Ideally, President Musharraf would begin to take down al-Qaeda from his side of the border — and perhaps the assault on the Red Mosque signals that Musharraf is willing to take a harder stance against Pakistani Islamists. However, he also has to consider the risks to his life, and any pushback won’t come unless Musharraf knows that he has enough breathing room to bear the risk. Unfortunately for us, with the Islamist presence in Pakistan being as large as it is, it’s not clear when that might happen — or if it might happen.

The NIE continues:

We assess that al-Qa’ida will continue to enhance its capabilities to attack the Homeland through greater cooperation with regional terrorist groups. Of note, we assess that al-Qa’ida will probably seek to leverage the contacts and capabilities of al-Qa’ida in Iraq (AQI), its most visible and capable affiliate and the only one known to have expressed a desire to attack the Homeland. In addition, we assess that its association with AQI helps al-Qa’ida to energize the broader Sunni extremist community, raise resources, and to recruit and indoctrinate operatives, including for Homeland attacks.
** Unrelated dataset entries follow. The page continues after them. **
(** The relational backend's pull leaves the source database, and every
    database other than the target's, as it was. *)
Lemma sqlite_pull_commits_frame fault data fs d :
  d = get_repo_path (source_repo data) ∨ d ≠ get_repo_path (target_repo data) →
  (pull_commits fault data fs).1 !! d = fs !! d.
Proof.
  intros Hd. unfold pull_commits.
  destruct (negb (validate_repo_name (source_repo data))
            || negb (validate_repo_name (target_repo data))); [done|].
  destruct (dir_exists fs (source_repo data)) eqn:Hsrc; [|done]. simpl.
  unfold dir_exists in Hsrc.
  destruct (fs !! get_repo_path (source_repo data)) as [sdb|] eqn:Hs; [|done].
  destruct (decide (get_repo_path (source_repo data)
                    = get_repo_path (target_repo data))) as [Hst|Hst].
  - assert (dir_exists fs (target_repo data) = true) as ->.
    { unfold dir_exists. by rewrite <- Hst, Hs. }
    rewrite <- Hst, Hs. destruct fault; [done|].
    destruct (pull_loop_all_skipped sdb (visit_order sdb)
                (PullState sdb (list_to_set (map r_id (t_commits sdb))) 0 0))
      as (st' & -> & Hst').
    { intros r Hr. simpl. apply elem_of_list_to_set, list_elem_of_fmap.
      exists r. split; [done|]. by apply sort_asc_elem in Hr. }
    fold (visit_order sdb).
    simpl. rewrite Hst'. simpl. by rewrite insert_id.
  - assert (d ≠ get_repo_path (target_repo data)) as Hdt
      by (destruct Hd; congruence).
    set (fs1 := if dir_exists fs (target_repo data) then fs
                else (create_repo (target_repo data) fs).1).
    assert (fs1 !! d = fs !! d) as Hfs1.
    { unfold fs1. destruct (dir_exists fs (target_repo data)); [done|].
      by apply create_repo_frame. }
    destruct (fs1 !! get_repo_path (source_repo data)) as [source|]; [|done].
    destruct (fs1 !! get_repo_path (target_repo data)) as [target|]; [|done].
    destruct fault; [done|].
    destruct (pull_loop _ _ _) as [st|e]; [|done].
    simpl. by rewrite lookup_insert_ne.
Qed.
(** * PyTorch_DQN_Demo.py: replay memory, action selection and the
      bookkeeping of the training loop

    A shallow embedding of the parts of [PyTorch_DQN_Demo.py] that have a
    behaviour of their own: the [ReplayMemory] ring buffer, the calls it
    makes into Python's [random] module, [select_action], [optimize_model]'s
    guard, [plot_durations] and the end-of-episode steps of the training
    loop.  Python integers are [Z]; Python lists are [list]s indexed the way
    Python indexes them; exceptions are an explicit outcome. *)

From Stdlib Require Import ZArith Lia QArith Qcanon FunctionalExtensionality.
From Stdlib Require Import Ascii String DecimalString DecimalNat DecimalPos.
From stdpp Require Import base numbers list strings gmap.

Local Open Scope Z_scope.

(* stdpp's solvers clear hypotheses that are already gone *)
#[local] Set Warnings "-clear-no-such-hyp".

(** ** Outcomes of a Python call *)

Inductive exn : Type :=
| IndexError
| ValueError
| ZeroDivisionError
| RuntimeError.

(** A call returns a value, raises, or (for the one loop of the script's
    dependencies that has no bound, the rejection loop of [random.sample])
    is cut off by the fuel of the model. *)
Inductive outcome (A : Type) : Type :=
| Value (a : A)
| Raised (e : exn)
| OutOfFuel.

Arguments Value {A} a.
Arguments Raised {A} e.
Arguments OutOfFuel {A}.

Definition obind {A B} (o : outcome A) (k : A → outcome B) : outcome B :=
  match o with
  | Value a => k a
  | Raised e => Raised e
  | OutOfFuel => OutOfFuel
  end.

Notation "x ←! o ; k" := (obind o (fun x => k))
  (at level 20, o at level 100, k at level 200, only parsing).

(** ** Python list and integer primitives used by the script *)

Module Py.

(** [len(l)] *)
Definition len {A} (l : list A) : Z := Z.of_nat (length l).

(** [l[i] = x]: a negative index counts from the end, anything outside
    [-len(l) <= i < len(l)] raises [IndexError]. *)
Definition setitem {A} (l : list A) (i : Z) (x : A) : outcome (list A) :=
  if (0 <=? i) && (i <? len l) then Value (<[Z.to_nat i := x]> l)
  else if (- len l <=? i) && (i <? 0) then Value (<[Z.to_nat (len l + i) := x]> l)
  else Raised IndexError.

(** [l[i]] *)
Definition getitem {A} (l : list A) (i : Z) : outcome A :=
  let j := if i <? 0 then len l + i else i in
  if j <? 0 then Raised IndexError
  else match l !! Z.to_nat j with
       | Some x => Value x
       | None => Raised IndexError
       end.

(** [a % b] on integers: the result has the sign of [b], as [Z.modulo]. *)
Definition mod_ (a b : Z) : outcome Z :=
  if b =? 0 then Raised ZeroDivisionError else Value (a mod b).

(** [str(n)] for an integer: decimal digits, a leading [-] when negative. *)
Definition str (n : Z) : string :=
  match n with
  | Z0 => "0"
  | Zpos p => NilEmpty.string_of_uint (Pos.to_uint p)
  | Zneg p => String "-"%char (NilEmpty.string_of_uint (Pos.to_uint p))
  end.

End Py.

(** ** Replay memory (lines 65-85) *)

(** [Transition = namedtuple('Transition', ('state', 'action', 'next_state',
    'reward'))]; [next_state] is [None] for a final state. *)
Record Transition {tensor : Type} : Type := mkTransition {
  state : tensor;
  action : tensor;
  next_state : option tensor;
  reward : tensor
}.
Arguments Transition tensor : clear implicits.
Arguments mkTransition {tensor} _ _ _ _.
With the Anbar Awakening creating a Sunni rejectionist movement, is this really the case? AQI is certainly the most visible “affiliate” of al-Qaeda (although there’s really not much of a distinction between the two — al-Qaeda in Iraq is for all intents and purposes a wholly-owned subsidiary of the al-Qaeda leadership in Pakistan and acts under their orders), but as of yet the one Western attack linked to AQI has been a spectacular failure. If AQI is emboldening the larger Sunni community, why hasn’t there been any particular evidence of this?
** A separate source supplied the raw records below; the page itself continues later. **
(** [started] after [Stop]: every object released, all three flags
    cleared, statistics and cache kept. *)
Definition released : IVars :=
  {| interface := false; inputPipe := false; outputPipe := false;
     inputBuffer := false; outputBuffer := false; hidDescriptor := false;
     readAction := false; writeAction := false;
     isStarted := false; isPolling := false; deviceConnected := false;
     lastReport := repeat 0 64; hasLastReport := false;
     reportsReceived := 0; reportErrors := 0; outputReportsSent := 0 |}.

(** An instance of the HID device with a USB driver attached. *)
Definition hid : BigbenHIDDevice.IVars :=
  {| BigbenHIDDevice.usbDriver := true;
     BigbenHIDDevice.reportDescriptor := true;
     BigbenHIDDevice.currentLEDState := 1;
     BigbenHIDDevice.isStarted := true;
     BigbenHIDDevice.translator := InputTranslator.new;
     BigbenHIDDevice.lastReport := InputTranslator.initializeNeutralReport;
     BigbenHIDDevice.hasValidReport := false |}.

End Scenario.

(* ===================================================================== *)
(** ** [InputTranslator.h]: button queries *)
(* ===================================================================== *)

Module HIDButton.
Import CInt Protocol.

(** The enumerators of [HIDButton] are the bit indices 0 to 15. *)
Definition HID_BTN_A : Z := 0.
Definition HID_BTN_START : Z := 9.
Definition HID_BTN_HOME : Z := 12.
Definition HID_BTN_RESERVED_14 : Z := 13.
Definition HID_BTN_RESERVED_16 : Z := 15.

(** [InputTranslator::isButtonPressed(report, button)]; [report] is
    [None] for a null pointer. *)
Definition isButtonPressed (report : option BigbenHIDReport) (button : Z) : bool :=
  match report with
  | None => false
  | Some r =>
    if button >? HID_BTN_RESERVED_16 then false
    else negb (Z.land (buttons r) (Z.shiftl 1 button) =? 0)
  end.

End HIDButton.

(* ===================================================================== *)
(** ** [BigbenHIDDevice.cpp]: report handling *)
(* ===================================================================== *)

Module BigbenHIDDeviceIO.
Import CInt Protocol IOKit BigbenHIDDevice.

(** [kIOReturnNoSpace], one of the codes outside the named ones. *)
Definition kIOReturnNoSpace : IOReturn := kIOReturnOther 0xe00002db.

Definition BIGBEN_LED_1 : Z := 1.

(** [sizeof(BigbenHIDReport)]: 1+2+1+1+1+1+1+1+1, and the two output
    structures. *)
Definition sizeof_BigbenHIDReport : Z := 10.
Definition sizeof_BigbenLEDReport : Z := 8.
Definition sizeof_BigbenRumbleReport : Z := 8.

Inductive IOHIDReportType : Type :=
| kIOHIDReportTypeInput
| kIOHIDReportTypeOutput
| kIOHIDReportTypeFeature.

Definition is_input (t : IOHIDReportType) : bool :=
  match t with kIOHIDReportTypeInput => true | _ => false end.
Definition is_output (t : IOHIDReportType) : bool :=
  match t with kIOHIDReportTypeOutput => true | _ => false end.

(** An [IOMemoryDescriptor] handed in by the caller: what [Map] returns
    on it and the bytes it holds; the mapped length is their number. *)
Record MemoryDescriptor := mkMemory {
  Map_ret : IOReturn;
  mem_bytes : list Z
}.

Definition mem_length (m : MemoryDescriptor) : Z := Z.of_nat (length (mem_bytes m)).

(** Byte [i] of a buffer. *)
Definition byte_at (data : list Z) (i : nat) : Z := nth i data 0.

(** The 64 bytes of a buffer read as a [BigbenInputReport].  The struct
    is packed; [buttons] is read as the host reads a [uint16_t], low byte
    first (the driver's hosts are little-endian). *)
Definition as_BigbenInputReport (data : list Z) : BigbenInputReport :=
  {| in_reportId := byte_at data 0;
     in_leftStickX := byte_at data 1;
     in_leftStickY := byte_at data 2;
     in_rightStickX := byte_at data 3;
     in_rightStickY := byte_at data 4;
     in_dpad := byte_at data 5;
     in_buttons := byte_at data 6 + 256 * byte_at data 7;
     in_leftTrigger := byte_at data 8;
     in_rightTrigger := byte_at data 9;
     in_reserved := firstn 54 (skipn 10 data) |}.

(** What the device does to the outside. *)
Inductive Effect : Type :=
| CompleteReport (status : IOReturn) (actualByteCount : Z)
    (** [CompleteReport(action, status, actualByteCount)] *)
| HandleReport (timestamp : Z) (report : BigbenHIDReport)
    (** [handleReport(timestamp, reportBuffer, Input, None)] with the
        report copied into [reportBuffer] *)
| RegisterService.

(** [init()]: the instance variables are allocated zero-filled, then
    assigned.  [translator] is not assigned, it keeps the zero bytes. *)
Definition init : IVars :=
  {| usbDriver := false;
     reportDescriptor := false;
     currentLEDState := BIGBEN_LED_1;
     isStarted := false;
     translator := {| InputTranslator.m_deadzone := 0;
                      InputTranslator.m_triggerDeadzone := 0 |};
     lastReport := InputTranslator.initializeNeutralReport;
     hasValidReport := false |}.

(** [setUSBDriver(driver)], for allocated instance variables. *)
Definition setUSBDriver (driver : bool) (iv : IVars) : IVars :=
  {| usbDriver := driver;
     reportDescriptor := reportDescriptor iv;
     currentLEDState := currentLEDState iv;
     isStarted := isStarted iv;
     translator := translator iv;
     lastReport := lastReport iv;
     hasValidReport := hasValidReport iv |}.

(** What the runtime answers during [Start]. *)
Record StartHost := mkStartHost {
  super_Start : IOReturn;
  newReportDescriptor_ok : bool;
  Create_descriptorBuffer : IOReturn * bool;
  RegisterService_ret : IOReturn
}.

(** [Start(provider)], for allocated instance variables: the returned
    code, the instance variables and the effects. *)
Definition Start (h : StartHost) (iv : IVars) : IOReturn * IVars * list Effect :=
  if negb (is_success (super_Start h)) then (super_Start h, iv, [])
  else
    let cached :=
      if newReportDescriptor_ok h then
        if is_success (fst (Create_descriptorBuffer h))
           && snd (Create_descriptorBuffer h)
        then true
        else reportDescriptor iv
      else reportDescriptor iv in
    (kIOReturnSuccess,
     {| usbDriver := usbDriver iv;
        reportDescriptor := cached;
        currentLEDState := currentLEDState iv;
        isStarted := true;
        translator := translator iv;
        lastReport := lastReport iv;
        hasValidReport := hasValidReport iv |},
     [RegisterService]).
An equally compelling theory is that al-Qaeda’s resources are being devoted to fighting in Iraq, leaving them constrained in their efforts at attacking elsewhere. Al-Qaeda does not have a limitless supply of terrorists, and it takes time and effort to train and equip a terrorist cell. The NIE does indicate that our counter-terrorism efforts have limited al-Qaeda’s financial resources in a serious way — does al-Qaeda have the capability to simultaneously fight an increasingly difficult battle in Iraq and launch ambitious new attacks on the West?
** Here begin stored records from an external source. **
(** * RIP simple network: the scenario driver of [rip-simple-network.cc]

    The repository consists of one ns-3 driver program.  Its [main] builds a
    six-node topology (SRC, A, B, C, D, DST) over seven CSMA networks,
    configures RIP on the four routers, installs static default routes on the
    two hosts, starts a ping application, and schedules link failures and
    recoveries through the two handlers [TearDownLink] and [RecoverLink].

    The development below embeds the driver as a program in a state-and-error
    monad over the objects the driver creates and mutates (node list, name
    registry, channels, devices, IPv4 stacks, applications, the simulator's
    event queue, the animation object and the global pointer to it).  The
    ns-3 calls the driver makes are modelled in [Module ns3] to the extent
    the driver observes them; the protocol engine behind them (routing
    tables, timers, packets) belongs to the library and is not modelled. *)

From Stdlib Require Import ZArith String Ascii List Bool Lia.
From stdpp Require Import base option list gmap strings.

Local Open Scope string_scope.
Local Open Scope Z_scope.
Local Open Scope list_scope.

(** ** Results and the driver monad *)

(** A run either goes on with a value or aborts (NS_FATAL_ERROR, a failed
    NS_ASSERT, a null [Ptr] that is dereferenced). *)
Inductive result (A : Type) : Type :=
| Ok (a : A)
| Fatal (msg : string).
Arguments Ok {A} a.
Arguments Fatal {A} msg.

Definition is_Ok {A} (r : result A) : bool :=
  match r with Ok _ => true | Fatal _ => false end.

(** ** Values of the ns-3 core *)

Module ns3.

(** [ns3::Time], in nanoseconds (the default resolution). *)
Definition Time : Type := Z.
Definition Seconds (s : Z) : Time := s * 1000000000.
Definition MilliSeconds (ms : Z) : Time := ms * 1000000.

(** [Ptr<Node>]: the node's id, its position in the [NodeList]. *)
Definition Node : Type := nat.
Bind Scope nat_scope with Node.

(** IPv4 addresses and masks are 32-bit words in host order. *)
Definition Ipv4Address_t : Type := Z.

Definition digit_of (ch : ascii) : Z := Z.of_N (N_of_ascii ch) - 48.

(** Reading of a dotted-quad literal: decimal digits accumulate into a byte
    (uint8_t), a dot shifts the byte into the 32-bit host word. *)
Fixpoint AsciiToIpv4Host (address : string) (host byte : Z) : Z :=
  match address with
  | EmptyString => Z.lor (Z.shiftl host 8 mod 2 ^ 32) byte
  | String ch ptr =>
      if Ascii.eqb ch "."
      then AsciiToIpv4Host ptr (Z.lor (Z.shiftl host 8 mod 2 ^ 32) byte) 0
      else AsciiToIpv4Host ptr host ((byte * 10 + digit_of ch) mod 256)
  end.

Definition Ipv4Address (address : string) : Ipv4Address_t :=
  AsciiToIpv4Host address 0 0.
Definition Ipv4Mask (mask : string) : Ipv4Address_t :=
  AsciiToIpv4Host mask 0 0.

(** [Ipv4Address::CombineMask]. *)
Definition CombineMask (addr mask : Ipv4Address_t) : Ipv4Address_t :=
  Z.land addr mask.

(** Enumeration constants the driver passes in an [EnumValue]. *)
Inductive EnumConst : Type :=
| RipNg_NO_SPLIT_HORIZON
| RipNg_SPLIT_HORIZON
| RipNg_POISON_REVERSE
| Ping_VerboseMode_VERBOSE.

Inductive AttributeValue : Type :=
| EnumValue (e : EnumConst)
| TimeValue (t : Time)
| UintegerValue (n : Z)
| DataRateValue (bps : Z)
| AddressValue (a : Ipv4Address_t).

#[global] Instance EnumConst_eq_dec : EqDecision EnumConst.
Proof. solve_decision. Defined.
#[global] Instance AttributeValue_eq_dec : EqDecision AttributeValue.
Proof. solve_decision. Defined.

(** Log levels named by the driver ([LOG_PREFIX_TIME | LOG_PREFIX_NODE] is
    kept as the pair of prefixes it denotes). *)
Inductive LogLevel : Type :=
| LOG_LEVEL_INFO
| LOG_LEVEL_ALL
| LOG_PREFIX (time node : bool).

Inductive LogEnable : Type :=
| LogEnableAll (level : LogLevel)
| LogEnableComponent (name : string) (level : LogLevel).

End ns3.
Export ns3.

(** ** The objects the driver creates *)

(** [Ipv4InterfaceAddress]: a local address and its mask. *)
Record Ipv4InterfaceAddress : Type := {
  m_local : Ipv4Address_t;
  m_mask : Ipv4Address_t;
}.

(** [Ipv4Interface]: interface 0 of every stack is the loopback and has no
    net device of a channel ([m_device = None]). *)
Record Ipv4Interface : Type := {
  m_device : option nat;
  m_addresses : list Ipv4InterfaceAddress;
  m_ifup : bool;
  m_metric : Z;
}.

(** [Ipv4RoutingTableEntry] of the static routing protocol. *)
Record Ipv4RoutingTableEntry : Type := {
  m_dest : Ipv4Address_t;
  m_destNetworkMask : Ipv4Address_t;
  m_gateway : Ipv4Address_t;
  m_interface : nat;
}.

(** The configuration of a [Rip] instance that the driver sets through
    [RipHelper]: the excluded interfaces and the interface metrics. *)
Record Rip : Type := {
  m_interfaceExclusions : gset nat;
  m_interfaceMetrics : gmap nat Z;
}.

Inductive Ipv4RoutingProtocol : Type :=
| RipProtocol (rip : Rip)
| Ipv4StaticRouting (routes : list Ipv4RoutingTableEntry)
| Ipv4GlobalRouting.

(** [Ipv4L3Protocol] with an [Ipv4ListRouting] as routing protocol: the
    interfaces by index and the routing protocols by priority. *)
Record Ipv4L3Protocol : Type := {
  m_interfaces : list Ipv4Interface;
  m_routingProtocols : list (Ipv4RoutingProtocol * Z);
}.

(** An installed application: its type id, its attributes and the start and
    stop times set on it. *)
Record Application : Type := {
  app_tid : string;
  app_attributes : gmap string AttributeValue;
  m_startTime : Time;
  m_stopTime : Time;
}.

(** A [Node] object with what is aggregated to it.  Positions are the
    (integral) coordinates of its constant-position mobility model. *)
Record NodeObject : Type := {
  n_devices : list nat;
  n_ipv4 : option Ipv4L3Protocol;
  n_applications : list Application;
  n_position : option (Z * Z);
}.

(** A [CsmaChannel] with the attributes of the channel factory at the time
    it was created, and a [CsmaNetDevice] attached to it. *)
Record CsmaChannel : Type := {
  ch_attributes : gmap string AttributeValue;
}.

Record CsmaNetDevice : Type := {
  dev_node : Node;
  dev_channel : nat;
}.

(** The [AnimationInterface]: output file, node colours and descriptions. *)
Record AnimationInterface : Type := {
  anim_fileName : string;
  m_nodeColors : gmap Node (Z * Z * Z);
  m_nodeDescriptions : gmap Node string;
}.

(** Callbacks the driver hands to [Simulator::Schedule]. *)
Inductive Callback : Type :=
| CbTearDownLink (nodeA nodeB : Node) (interfaceA interfaceB : nat)
| CbRecoverLink (nodeA nodeB : Node) (interfaceA interfaceB : nat)
| CbPrintRoutingTable (node : Node)
| CbStop.

#[global] Instance Callback_eq_dec : EqDecision Callback.
Proof. solve_decision. Defined.

(** An event of the queue: time stamp, uid (order of insertion), callback. *)
Record Event : Type := {
  ev_ts : Time;
  ev_uid : nat;
  ev_cb : Callback;
}.

Record Simulator : Type := {
  sim_now : Time;
  sim_events : list Event;
  sim_uid : nat;
  sim_stop : bool;
}.

Inductive TraceRequest : Type :=
| EnableAsciiAll (fileName : string)
| EnablePcapAll (prefix : string) (promiscuous : bool).

(** What reaches [std::cout]: the routing table of [node] printed at a
    virtual time (the table's content is the protocol engine's). *)
Record Output : Type := {
  out_time : Time;
  out_node : Node;
}.

(** ** The program state *)

(** [g_anim] is the global pointer of the source; it points into the store
    [w_anims] of animation objects (the object itself is a local of [main]). *)
Record World : Type := {
  w_nodes : list NodeObject;
  w_names : list (string * Node);
  w_config : gmap string AttributeValue;
  w_log : list LogEnable;
  w_channels : list CsmaChannel;
  w_devices : list CsmaNetDevice;
  w_traces : list TraceRequest;
  w_anims : gmap nat AnimationInterface;
  g_anim : option nat;
  w_sim : Simulator;
  w_cout : list Output;
}.

Definition World_init : World := {|
  w_nodes := [];
  w_names := [];
  w_config := ∅;
  w_log := [];
  w_channels := [];
  w_devices := [];
  w_traces := [];
  w_anims := ∅;
  g_anim := None;
  w_sim := {| sim_now := 0; sim_events := []; sim_uid := 0; sim_stop := false |};
  w_cout := [];
|}.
There are several unwarranted assumptions here — for example, AQI is certainly not the only branch of al-Qaeda which desires to attack the United States — what terrorist group doesn’t have that goal? Furthermore, al-Qaeda didn’t seem to have a problem with recruiting extremists before the invasion of Iraq — their hatred of the West goes back a lot longer than recent political history.

While there’s no doubt that the invasion of Iraq has had an effect on al-Qaeda — the group itself admits as much, that effect has hardly been positive. Al-Qaeda, like any organization has only so many resources under its command, and they’re devoting the bulk of their forces to Iraq. Each al-Qaeda operative killed or captured there is an al-Qaeda operative unable to launch or assist in attacks elsewhere. Every riyal, dollar, or Euro spent on Iraq is a riyal, dollar, or Euro that can’t be spent on equipping terrorist cells in the United States. The argument that Iraq is somehow a “distraction” from the larger war on terror ignores the fact that al-Qaeda is in Iraq, and that’s the battlefield they’ve chosen. Given the extremely one-sided nature of our battles with al-Qaeda in Iraq, it’s far more likely that they are spending more of their manpower and resources fighting the United States then we are fighting them — and if the Sunnis continue to reject AQI, they may be fighting a battle that it is no longer possible for them to win.

The NIE then states the most obvious point of all:

We assess that al-Qa’ida’s Homeland plotting is likely to continue to focus on prominent political, economic, and infrastructure targets with the goal of producing mass casualties, visually dramatic destruction, significant economic aftershocks, and/or fear among the US population. The group is proficient with conventional small arms and improvised explosive devices, and is innovative in creating new capabilities and overcoming security obstacles.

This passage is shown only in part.